Quote Originally Posted by Shadov View Post
JF can not comment on performance before the actual launch of the product. I guess thats clear to everyone besides the top screamers here (or is it just competition fishing for data?).
Real guy aren't afraid of competition only schemers are But then gain every marketing guy must have some scheme to sell out to indians (not pc enough?) wanting these shiny new pearls he's offering

Quote Originally Posted by MrMojoZ View Post
Because only idiots get hyped up over pre-release marketing.
OMG. What kind of bluntness While in fact i agree with your principles, i think you used wrong approach to PR scheming. First you find out what that PR guys are really bubbling about, and does it really works or it's just JHH-type smokescreen (tribute to Jen-Hsun Huang) when delivering carboardware to the market. And only after that throw rocks and cedar wood onto him (well rotten cabbage will do the job also)

Quote Originally Posted by terrace215 View Post
My point is simply that the "number", as you say, is virtually meaningless without knowing to what it refers, so there is no point to it in isolation.
Exactly. And that's why better to take these PR bubble talks with a jar of salt, rather then take it for a fact and try to explain to yourself that 50% (of nothing) performance gain (it still nothing for math experts). When these performance numbers would be presented against real product with another real product then we can talk about some performance gains.

Quote Originally Posted by freeloader View Post
You're losing customers over you're refusal to even release some meaningless numbers. Intel's next architecture is set in stone now, they can't change it. About all they could do at this time is release higher clock speed parts on their 22nm process. AMD is in the same situation, although they may be able to make minor tweaks to their silicon between now and the official launch. What could AMD possibly lose right now by releasing some Cinebench or some other benchmark numbers? I'm one of the few on this board who doesn't care about architecture or the design process.
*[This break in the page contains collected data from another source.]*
(* ===== verification/HybridSet.v ===== *)
(** * HybridSet: the set of the index stores

    src/ctadl-index/src/index_engine/hybrid_set.rs over [RawTable]: the operations of the set, that every set
    built with them is the mathematical set its construction denotes, [merge], the point at which a set
    changes regime, and the interface ([SetOps], [SetLaws]) the set offers to the stores, which [PathGroup]
    is proved against.  The hasher is a function into 64-bit words. *)

From S2P Require Import Prelude Bits Swiss RawTable TableInv TableOps TableIter TableGrow TableConsume.

#[local] Open Scope Z_scope.
Set Default Proof Using "Type".

Definition SMALL_THRESHOLD : Z := 64.

(** The hasher is zero-sized and has no state; it is the function the operations are given. *)
Record HybridSet (T : Type) := { hs_table : RawTable T }.
Arguments hs_table {T} _.

(** [for value in set { .. }] on an owned set: the loop over [IntoIter], which is dropped at the end. *)
Fixpoint for_into {T B : Type} `{Layout T} (SMALL : Z) (fuel : nat) (f : B -> T -> outcome B) (acc : B) (ii : IntoIter (T := T)) : outcome B :=
  match fuel with
  | O => OutOfFuel
  | S fuel =>
      r ← into_iter_next SMALL ii;
      match r with
      | None => '(_, _) ← raw_free SMALL (ii_table ii); Ret acc
      | Some (x, ii) => acc ← f acc x; for_into SMALL fuel f acc ii
      end
  end.

(** ** Operations *)

Section Ops.
Context {T : Type} `{EqDecision T, Layout T, Allocator} (SMALL : Z) (hash_of : T -> Z).
#[local] Notation set_t := (HybridSet T).

Definition hs_new : set_t := {| hs_table := raw_new |}.
Definition hs_len (s : set_t) : Z := rt_len (hs_table s).
Definition hs_is_empty (s : set_t) : bool := hs_len s =? 0.
Definition hs_capacity (s : set_t) : Z := capacity SMALL (hs_table s).
Definition hs_is_large (s : set_t) : bool := is_large SMALL (hs_table s).
Definition hs_iter (s : set_t) : outcome (list T) := raw_elements SMALL (hs_table s).
Definition hs_heap_bytes (s : set_t) : outcome Z := heap_bytes SMALL (hs_table s).

Definition hs_with_capacity (n : Z) : outcome set_t := t ← with_capacity SMALL n; Ret {| hs_table := t |}.

Definition hs_contains (s : set_t) (value : T) : outcome bool :=
  r ← raw_find SMALL (hs_table s) (hash_of value) (fun x => bool_decide (x = value));
  Ret (match r with Some _ => true | None => false end).

Definition hs_insert (s : set_t) (value : T) : outcome (set_t * bool) :=
  '(t, added) ← raw_insert SMALL (hs_table s) (hash_of value) value hash_of;
  Ret ({| hs_table := t |}, added).

Definition hs_reserve (s : set_t) (additional : Z) : outcome set_t :=
  t ← raw_reserve SMALL (hs_table s) additional hash_of; Ret {| hs_table := t |}.

Definition hs_for {B : Type} (f : B -> T -> outcome B) (acc : B) (s : set_t) : outcome B :=
  ii ← raw_into_iter SMALL (hs_table s);
  for_into SMALL (S (Z.to_nat (hs_len s))) f acc ii.

Definition hs_insert_value (s : set_t) (value : T) : outcome set_t := '(s, _) ← hs_insert s value; Ret s.

Definition hs_merge (self other : set_t) : outcome (set_t * Z) :=
  if hs_is_empty other then Ret (self, 0)
  else
    let before := hs_len self in
    if before =? 0 then Ret (other, hs_len other)
    else
      let '(self, other) := if before <? hs_len other then (other, self) else (self, other) in
      self ← hs_for hs_insert_value self other;
      Ret (self, hs_len self - before).

Definition hs_clone (s : set_t) : outcome set_t := t ← raw_clone SMALL (hs_table s); Ret {| hs_table := t |}.

Definition hs_extend (s : set_t) (values : list T) : outcome set_t := foldM hs_insert_value s values.

(** [from_iter], on an iterator with the lower size bound [hint]. *)
Definition hs_from_iter (hint : Z) (values : list T) : outcome set_t := s ← hs_with_capacity hint; hs_extend s values.
End Ops.

(** ** The set a table is *)

Section Spec.
Context {T : Type} `{EqDecision T, Layout T, Allocator} (SMALL : Z) (hash_of : T -> Z).
Hypothesis small_ok : CHECK_SMALL SMALL = true.
Hypothesis hash_range : forall x, 0 <= hash_of x < 2 ^ 64.
#[local] Notation set_t := (HybridSet T).

Definition hs_ok (s : set_t) : Prop := raw_ok SMALL hash_of (hs_table s).
Definition hs_elems (s : set_t) : list T := table_elements (hs_table s).

(** An insertion cannot grow: the set is full and its next block does not fit. *)
Definition hs_stuck (s : set_t) : Prop :=
  rt_len (hs_table s) = capacity SMALL (hs_table s) /\ exists c, next_cap SMALL (hs_table s) = Ret c /\ ~ fits (T := T) SMALL c.

Lemma hs_len_spec s : hs_ok s -> hs_len s = Z.of_nat (length (hs_elems s)).
Proof. apply ok_len. Qed.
I just care about performance.
Excellent punch, some performance numbers (if this BD architecture is really near finish) might help them alot because AM3 offers seamless upgrade (except HT3.1?) and many high-end enthusiastic oriented people might jump on intel bandwagon if Bulldozer is delayed as K10 was.

If they really mean to start volume shipping in 2011/H1, and not to delay it to Q2 (or Q3) in fact, they should have pretty much working batch of "final prototype" and if that have some bugs they should be solved during August (this month) and we could see real performance of highly and extremely long anticipated Bulldozer architecture based on "prototype chip". They need some 4 month or more for every new tweak so if early 2011/H1 is exact date we should see some performance benches now and in early November at latest final product engineering samples of final product that will go onto market.


Quote Originally Posted by Manicdan View Post
whos on that cycle?

i got a AM2+ board and its had duel cores, quads, and now hexies. if each one lasts just a year, im on a 3 year cycle for 1 motherboard. that reduces my cost by about 75$ a year compared to your 1.5 year cycle, which means i can spend 75$ more on a cpu, instead of replacing it with a motherboard that offers nothing new.
If you put all in economic terms. Some of us are never seen actual mobo that costs 75$ and that's good enough to be a solution for longer upgrades (over 3yrs). Where i buy, only obsolete nf560/nf720(8200igp)/amd720/amd740 cost that much (and it's well known how much manufacturers reduce costs on that entry level boards) While some boards that offer real upgrade path start at 170USD (equivalent) for some 3rd grade manufacturers or more for better ones like Gigabyte/Asus/MSI. So i'd say you wrong talking about reduced cost. (For server upgrades there's sowhat different story but still they start at 300USD)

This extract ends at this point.